CRESTFALLEN
Poetry is gestation, music is birth
07/06/2016, Stef COLDHEART
I recently discovered the Greek project Crestfallen, which is one of the best artistic surprises I’ve heard in months. Driven by the creative spirit of Alexander Zafiropoulos, it took 8 years to accomplish the debut album Chamber Works. This work reveals an intimate and sensitive production inspired by chamber music. This album definitely deserves your attention!
Can you briefly introduce us to Crestfallen and how and when did you come to set up your project?
Alexander: Crestfallen is a solitary, quixotic pursuit; a form of self-therapy and a means of expression. I write, compose, arrange and produce everything myself. It is an exercise that developed on its own through necessity.
Musical dabblings and experimentations aside, the archives of my works (those that could fit in the concept of Crestfallen) go as back as 2005, with the name itself being used five years longer as a pen name for my writings.
The album Chamber Works clearly reveals a fascination and love for acoustic instruments and chamber music. Where does this fascination come from and how did you transpose it into music?
Alexander: My work on this album is more akin to that of an architect – there is no spontaneity, frivolity, or spur-of-the-moment improvisation in these songs. Each composition is very carefully structured, balanced and delivered, both lyrically and musically. I love the quietude in music; the intimacy of a chamber orchestra; the soothing quality and charged atmosphere of enclosed, inhabited spaces that is best exemplified in one’s sleep chamber. I used these elements to illustrate my own sleep chamber as a cabinet of curios, in the hope that listeners will grow mellow by the lush music – mellow enough to pay attention to the lyrics.
It seems that it took you 8 (!) years to write and record this opus. Tell us a bit more about the writing and global production (and guest musicians) of Chamber Works?
Alexander: All the instruments on the record were played by session musicians (except the samples). The choir parts are performed by a ten-piece mixed vocal ensemble. I deliver the vocal parts myself. It took me two years to write the poetry and six more to complete the music of Chamber Works. The production commenced and continued in the same vein, stretching over a period of eight months.

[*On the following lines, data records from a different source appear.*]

(** * AccuChek Performa Nano serial driver: a shallow embedding of accuchek.py

    The Python module drives a half-duplex serial protocol.  The embedding
    has three layers, each in a module of its own:

    - [Py]: the part of the Python run time the driver leans on (bytes
      objects, slices, [int()], [str.decode], [strptime], binary64 floats
      and [Decimal.quantize]);
    - [Serial]: the serial line as explicit state, with the driver's
      computations written in a state-and-exception monad;
    - [AccuChek]: the methods of class [AccuChekPerformaNano], one
      definition per method, under the names of the source.

    Definitions come first; the properties of the driver follow. *)

From Stdlib Require Import ZArith NArith List Bool Lia Permutation.
From Stdlib Require Import Strings.Byte Strings.String.
From Stdlib Require Import Numbers.DecimalString Numbers.HexadecimalString.
From Stdlib Require Import Floats.SpecFloat.
Import ListNotations.

Local Open Scope Z_scope.

(* ===================================================================== *)
(** * Python run time *)
(* ===================================================================== *)

Module Py.

(** Exception classes that can occur in the driver.  Only the class is
    kept; messages are not modelled. *)
Inductive exn : Type :=
| TimeoutError
| ParseError            (* the driver's own exception class *)
| TypeError
| ValueError
| IndexError
| AttributeError
| OverflowError
| UnicodeDecodeError
| InvalidOperation.     (* decimal.InvalidOperation *)

(** Outcome of an expression that may raise. *)
Inductive result (A : Type) : Type :=
| Ok (a : A)
| Err (e : exn).
Arguments Ok {A} a.
Arguments Err {A} e.

Definition rbind {A B} (r : result A) (k : A -> result B) : result B :=
  match r with
  | Ok a => k a
  | Err e => Err e
  end.

Declare Scope result_scope.
Delimit Scope result_scope with result.
Notation "x <- c ;; k" := (rbind c (fun x => k))
  (at level 61, c at next level, right associativity) : result_scope.

(** ** bytes and bytearray

    Both are sequences of integers in [0, 256): [list byte]. *)
Definition bytes : Type := list byte.

Definition ord (b : byte) : Z := Z.of_N (Byte.to_N b).

Definition len {A} (l : list A) : Z := Z.of_nat (List.length l).

Definition bytes_eqb (a b : bytes) : bool :=
  if list_eq_dec Byte.byte_eq_dec a b then true else false.

(** [b"..."] literals with printable content. *)
Definition b_ (s : string) : bytes := list_byte_of_string s.

(** Index normalisation of a slice bound, as [PySlice_AdjustIndices] does
    for step 1: a negative bound counts from the end, and the result is
    clipped to [0, n]. *)
Definition adjust_index (n i : Z) : Z :=
  if i <? 0 then Z.max 0 (i + n) else Z.min i n.

(** [l[i:j]]. *)
Definition slice {A} (l : list A) (i j : Z) : list A :=
  let n := len l in
  let lo := adjust_index n i in
  let hi := adjust_index n j in
  firstn (Z.to_nat (hi - lo)) (skipn (Z.to_nat lo) l).

(** [sep.join(parts)] *)
Fixpoint join (sep : bytes) (parts : list bytes) : bytes :=
  match parts with
  | [] => []
  | [p] => p
  | p :: ps => p ++ sep ++ join sep ps
  end.

(** [data.lstrip(chars)], [data.rstrip(chars)], [data.strip(chars)] for a
    one-byte [chars]. *)
Fixpoint lstrip (c : byte) (data : bytes) : bytes :=
  match data with
  | x :: xs => if Byte.eqb x c then lstrip c xs else data
  | [] => []
  end.

Definition rstrip (c : byte) (data : bytes) : bytes :=
  rev (lstrip c (rev data)).

Definition strip (c : byte) (data : bytes) : bytes :=
  rstrip c (lstrip c data).

(** [data.split(sep)] for a one-byte separator: always at least one
    part, empty parts are kept. *)
Fixpoint split (sep : byte) (data : bytes) : list bytes :=
  match data with
  | [] => [[]]
  | x :: xs =>
      if Byte.eqb x sep then [] :: split sep xs
      else match split sep xs with
           | p :: ps => (x :: p) :: ps
           | [] => [[x]]
           end
  end.

(** [l[i]] for a non-negative literal index. *)
Definition index {A} (l : list A) (i : nat) : result A :=
  match nth_error l i with
  | Some a => Ok a
  | None => Err IndexError
  end.

(** ** str

    A [str] is a sequence of code points.  [data.decode()] is strict
    UTF-8: overlong forms, surrogates, values above U+10FFFF and truncated
    sequences raise [UnicodeDecodeError]. *)
Definition str : Type := list N.

Definition cont (b : byte) : option N :=
  let n := Byte.to_N b in
  if ((0x80 <=? n) && (n <=? 0xBF))%N then Some (n - 0x80)%N else None.

Definition in_range (lo hi n : N) : bool := ((lo <=? n) && (n <=? hi))%N.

The hardest part was to keep at bay the ghosts telling me that it is folly.
Poetry is another important aspect of your work, so what do we have to know about the link between your sound and the inspiration of poetry?
Alexander: Whilst writing, it is the poetry that comes first. It is a tedious affair, walking slowly and deliberately, disregarding (but still, archiving) anything that strays from my current conceptualized body of work. The right orchestration, arrangement and overall atmosphere simply present themselves, almost fully formed, once the words are there. I need the music to voice the words, otherwise they are dead in me. Poetry is gestation, music is birth.
What are your further plans regarding live performances and new compositions?
Alexander: I am currently working on bringing Chamber Works to the stage in a way that does not require the use of an orchestra. I am keeping the bones, the heart and the hairdo.